(** X8. Over any sequence of calls and transport callbacks the effect log
    only grows, and in what is added every [load] is followed at once by
    [loadend] and there is no other [loadend]: the two events are
    dispatched equally often. *)
Theorem run_load_paired (node : Node) (cs : list Call) (s : XHR) :
  ∃ b, log (run node cs s) = log s ++ b ∧
       loadPaired b = true ∧
       length (List.filter (isDispatch "load") b)
       = length (List.filter (isDispatch "loadend") b).
Proof.
  assert (∃ b, log (run node cs s) = log s ++ b ∧ loadPaired b = true)
    as (b & E & Hb).
  { apply (later_run_all
             (fun s s' => ∃ b, log s' = log s ++ b ∧ loadPaired b = true));
      try (intros; exists []; by rewrite app_nil_r).
    - intros s1 s2 s3 (b1 & E1 & H1) (b2 & E2 & H2).
      exists (b1 ++ b2). rewrite E2, E1, app_assoc. split; [done |].
      by apply loadPaired_app.
    - intros k v s0. exists []. by rewrite log_write_header, app_nil_r.
    - intros s0. destruct (applyDefaults_shape s0) as [m ->].
      exists []. rewrite app_nil_r. split; [apply withHeaders_frame | done].
    - apply log_setRequestHeader.
    - intros n s0 _. by exists [SetReadyState n].
    - intros e s0 H1 H2 _. exists [e]. split; [done |].
      cbn. by rewrite H1, H2.
    - intros s0 _ _. exists [Dispatch "load"; Dispatch "loadend"].
      split; [| done]. cbn. by rewrite <- app_assoc. }
  exists b. split; [exact E |]. split; [exact Hb |].
  by apply (loadPaired_count_bounded (length b)).
Qed.

Lemma headersCase_withHeaders (m : gmap string HVal) (s : XHR) :
  headersCase (withHeaders m s) = headersCase s.
Proof. unfold withHeaders. by destruct (headersAliased s). Qed.

(** A call of [setRequestHeader] keeps every casing that is registered. *)
Lemma setRequestHeader_keeps_casing (h v : string) (s : XHR) :
  wellCased s →
  wellCased (fst (setRequestHeader h v s)) ∧
  ∀ l k, headersCase s !! l = Some k →
         headersCase (fst (setRequestHeader h v s)) !! l = Some k.
Proof.
  intros Hw. unfold setRequestHeader, throw, modify.
  destruct (negb (readyState s =? OPENED)); [done |].
  destruct (negb (isAllowedHttpHeader s h)); [done |].
  destruct (sendFlag s) eqn:Es; [done |].
  cbn [fst]. unfold wellCased. rewrite !headersCase_write_header.
  cbn [headersCase set_headersCase].
  destruct (headersCase s !! toLowerCase h) as [k0 |] eqn:Ek.
  - assert ((if truthy k0 then k0 else h) = k0) as ->.
    { destruct (truthy k0) eqn:Et; [done |].
      apply truthy_false in Et. subst k0.
      apply toLowerCase_empty. by rewrite <- (Hw _ _ Ek). }
    rewrite (Hw _ _ Ek), !insert_id by done. done.
  - split.
    + intros l k. destruct (decide (toLowerCase h = l)) as [<- | Hne].
      * rewrite lookup_insert_eq. by intros [= <-].
      * rewrite lookup_insert_ne by done. apply Hw.
    + intros l k Hl. rewrite lookup_insert_ne; [done |]. congruence.
Qed.

Lemma run_keeps_casing (node : Node) (cs : list Call) (s : XHR) :
  wellCased s →
  wellCased (run node cs s) ∧
  ∀ l k, headersCase s !! l = Some k → headersCase (run node cs s) !! l = Some k.
Proof.
  apply (later_run_all
           (fun s s' => wellCased s →
                        wellCased s' ∧
                        ∀ l k, headersCase s !! l = Some k →
                               headersCase s' !! l = Some k));
    try (intros; cbn; tauto).
  - intros s1 s2 s3 H12 H23 H1. destruct (H12 H1) as [H2 K12].
    destruct (H23 H2) as [H3 K23]. split; [done |]. intros l k Hl. auto.
  - intros k v s0 H. unfold wellCased. by rewrite headersCase_write_header.
  - intros s0 H. destruct (applyDefaults_shape s0) as [m ->].
    unfold wellCased. by rewrite headersCase_withHeaders.
  - intros h v s0. apply setRequestHeader_keeps_casing.
Qed.

Lemma run_app (node : Node) (cs1 cs2 : list Call) (s : XHR) :
  run node (cs1 ++ cs2) s = run node cs2 (run node cs1 s).
Proof. unfold run. apply fold_left_app. Qed.

(** X9. On an object used from its construction, the casing under which a
    header name has been registered is filed under the lower-case name and
    is never changed or removed afterwards, whatever calls follow, [abort]
    and [open] included. *)
Theorem headersCase_persistent (node : Node) (cs1 cs2 : list Call) (l k : string) :
  headersCase (run node cs1 initial) !! l = Some k →
  toLowerCase k = l ∧
  headersCase (run node (cs1 ++ cs2) initial) !! l = Some k.
Proof.
  intros Hl.
  destruct (run_keeps_casing node cs1 initial) as [Hw _]; [intros ? ?; done |].
  split; [by apply Hw |].
  rewrite run_app. by apply (run_keeps_casing node cs2 _ Hw).
Qed.

Lemma headersCase_persistent_witness :
  headersCase (run exampleNode
                 [DoOpen "GET" "http://example.com/" None None None;
                  DoSetRequestHeader "X-Token" "a"] initial) !! "x-token"
    = Some "X-Token" ∧
  toLowerCase "X-Token" = "x-token" ∧
  headersCase (run exampleNode
                 ([DoOpen "GET" "http://example.com/" None None None;
                   DoSetRequestHeader "X-Token" "a"]
                  ++ [DoSend None; DoAbort;
                      DoOpen "GET" "http://example.com/" None None None;
                      DoSetRequestHeader "x-token" "b"]) initial) !! "x-token"
    = Some "X-Token".
Proof.
  assert (headersCase (run exampleNode
                 [DoOpen "GET" "http://example.com/" None None None;
                  DoSetRequestHeader "X-Token" "a"] initial) !! "x-token"
          = Some "X-Token") as H by reflexivity.
  split; [exact H |].
  exact (headersCase_persistent exampleNode _ _ "x-token" "X-Token" H).
Defined.

(** Once [headers] is the defaults object, it stays so and loses no key. *)
Lemma run_aliased (node : Node) (cs : list Call) (s : XHR) :
  headersAliased s = true →
  headersAliased (run node cs s) = true ∧
  ∀ k, is_Some (defaultHeaders s !! k) → is_Some (defaultHeaders (run node cs s) !! k).
Proof.
  assert (∀ k v s0, headersAliased s0 = true →
            headersAliased (write_header k v s0) = true ∧
            ∀ k', is_Some (defaultHeaders s0 !! k') →
                  is_Some (defaultHeaders (write_header k v s0) !! k')) as Hwrite.
  { intros k v s0 Ha. rewrite headersAliased_write_header. split; [done |].
    unfold write_header. rewrite Ha. cbn. intros k' Hk'.
    destruct (decide (k = k')) as [-> | Hne];
      [by rewrite lookup_insert_eq | by rewrite lookup_insert_ne]. }
  apply (later_run_all
           (fun s s' => headersAliased s = true →
                        headersAliased s' = true ∧
                        ∀ k, is_Some (defaultHeaders s !! k) →
                             is_Some (defaultHeaders s' !! k)));
    try (intros; cbn; tauto).
  - intros s1 s2 s3 H12 H23 H1. destruct (H12 H1) as [H2 K12].
    destruct (H23 H2) as [H3 K23]. split; [done |]. auto.
  - exact Hwrite.
  - intros s0 Ha. unfold applyDefaults.
    apply (map_fold_weak_ind
             (fun r _ => headersAliased r = true ∧
                         ∀ k, is_Some (defaultHeaders s0 !! k) →
                              is_Some (defaultHeaders r !! k))); [done |].
    intros name v _ r _ [Hr Hk].
    destruct (truthyO (headersCase s0 !! toLowerCase name)); [done |].
    destruct (Hwrite name v r Hr) as [H1 H2]. split; [done |]. auto.
  - intros h v s0 Ha. unfold setRequestHeader, throw, modify.
    destruct (negb (readyState s0 =? OPENED)); [done |].
    destruct (negb (isAllowedHttpHeader s0 h)); [done |].
    destruct (sendFlag s0) eqn:Es; [done |].
    cbn [fst].
    match goal with
    | |- context [write_header ?k ?w ?s1] =>
        destruct (Hwrite k w s1) as [H1 H2]; [done |]
    end.
    split; [done |]. intros k Hk. by apply H2.
Qed.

- [What is required]
Look through the material for "string". Copy each line that has it.

- [Solution for this task]
Lemma headersCase_withHeaders (m : gmap string HVal) (s : XHR) :
Lemma setRequestHeader_keeps_casing (h v : string) (s : XHR) :
Theorem headersCase_persistent (node : Node) (cs1 cs2 : list Call) (l k : string) :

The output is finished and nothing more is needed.